Clinton: We are going to win the House and Senate
WASHINGTON >> Presumptive Democratic presidential nominee Hillary Clinton told House Democrats on Wednesday that she is planning a 50-state strategy to help Democrats win the presidency and regain control of Congress.
"We are going to win this election," Clinton said after meeting with House Democrats for nearly an hour. "We are going to take back the House and the Senate."
Clinton told Democrats that she plans to expand her campaign outside of traditional battleground states like Ohio and Virginia in hopes of luring support from voters who have been turned off by Donald Trump, according to Democratic lawmakers who attended the closed-door session on Capitol Hill. She also said she plans to unite factions of the party that previously backed Sen. Bernie Sanders, who waged a fierce primary challenge against her.
"She talked about not writing off any part of the country and even particularly making sure not to write-off white males," said Rep. Ruben Gallego, D-Ariz.
Clinton, who was invited to join the meeting by House Minority Leader Nancy Pelosi, D-Calif., was greeted with loud cheers and applause when she entered the weekly closed-door meeting of House Democrats. She delivered a series of opening remarks focused on uniting the party before taking questions from members. The meeting lasted about an hour with members frequently erupting into cheers.
All but eight House Democrats backed Clinton in the primary. Several of those who endorsed Sanders, including House Progressive Caucus Co-Chair Rep. Raul Grijalva, D-Ariz., have embraced Clinton in the days since she clinched the nomination.
Clinton addressed concerns that other progressives have not yet decided to embrace her candidacy and told Democrats they need to work together to convince the whole party to unite against Trump.
Democratic Platform Committee Chair Elijah Cummings, D-Md., told reporters that the full committee will meet Friday in St. Louis, Mo., in hopes of hammering out any remaining differences with the Sanders camp. He said he was optimistic that the party can easily mend fences ahead of the convention.
"We are going to be trying to meld the positions of Sen. Clinton and Bernie Sanders," Cummings said after the meeting. "It seems as if we are going to be able to reach an agreement - hopefully by Saturday afternoon."
Many Democrats said a key step toward unity is for Sanders to formally end his campaign and endorse Clinton.
"It is a problem for the party," said House Democratic leader Rep. James Clyburn, D-S.C. "I would love to see Sen. Sanders endorse and go all in."
There have also been some tensions over the past week over leadership at the Democratic National Committee. Sanders and his supporters have accused DNC Chairwoman Rep. Debbie Wasserman Schultz, D-Fla., of mishandling the primary process to favor Clinton.

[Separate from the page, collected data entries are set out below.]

(** * genieclust: the Genie+ merge engine over a sorted minimum spanning tree

    A shallow embedding of [genieclust/disjoint_sets.h] (class
    [DisjointSets]) and of [genieclust/c_genie.h]
    ([Cget_graph_node_degrees] and the template class [CGenie]), followed
    by the properties of the engine that are stated in the specification.

    Conventions of the embedding.
    - [ssize_t] and [unsigned long long] values are integers of [Z].  Every
      value the code computes is an index, a count bounded by the number of
      points, or one of the sentinels [-1] and [n-1], so no 64-bit
      wrap-around is reachable apart from [k -= 1] in [merge], which is
      written out.
    - The only [int] that the code computes with is the label counter of
      [get_labels].  Incrementing it at [INT_MAX] is a signed overflow,
      undefined behaviour in C++, and the outcome [Err int_overflow] here;
      every label stored in an [int] cell is below the counter.
    - [std::vector] and raw arrays are lists; [operator[]] outside the
      bounds is undefined behaviour in C++ and is the outcome
      [Err out_of_bounds] here.
    - A C++ exception is the outcome [Err e]; a function that mutates the
      object returns the new object. *)

From Stdlib Require Import ZArith QArith Lia.
From stdpp Require Import base list sorting.

Open Scope Z_scope.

Clinton did not directly address the role Wasserman Schultz will play at the convention after Clinton named Brandon Davis as the new DNC chief of staff, according to several members.
Clinton also largely avoided talking about Trump outside of briefly listing areas where Trump has proven himself unqualified to be president, according to Democratic lawmakers.
"She talked about how he has no plan on college affordability, no plan on more jobs and increased salaries, no plan on national security," said Rep. Steve Israel, D-NY. Clinton did not reveal any details of who she might be considering as her running-mate, but that didn't stop some members from speculating. Clinton is thought by many to be considering Rep. Xavier Becerra, D-Calif., the vice chairman of the House Democratic Conference, for the job. Rep. Joe Crowley, D-N.Y., couldn't help but tease Becerra about the rumor.
"Xavier Becerra offered Hillary a glass of water and Joe Crowley said 'oh you're really working it!" Israel said. "She said nothing."
Becerra later told reporters that he has "no knowledge" of whether he is being vetted for vice president.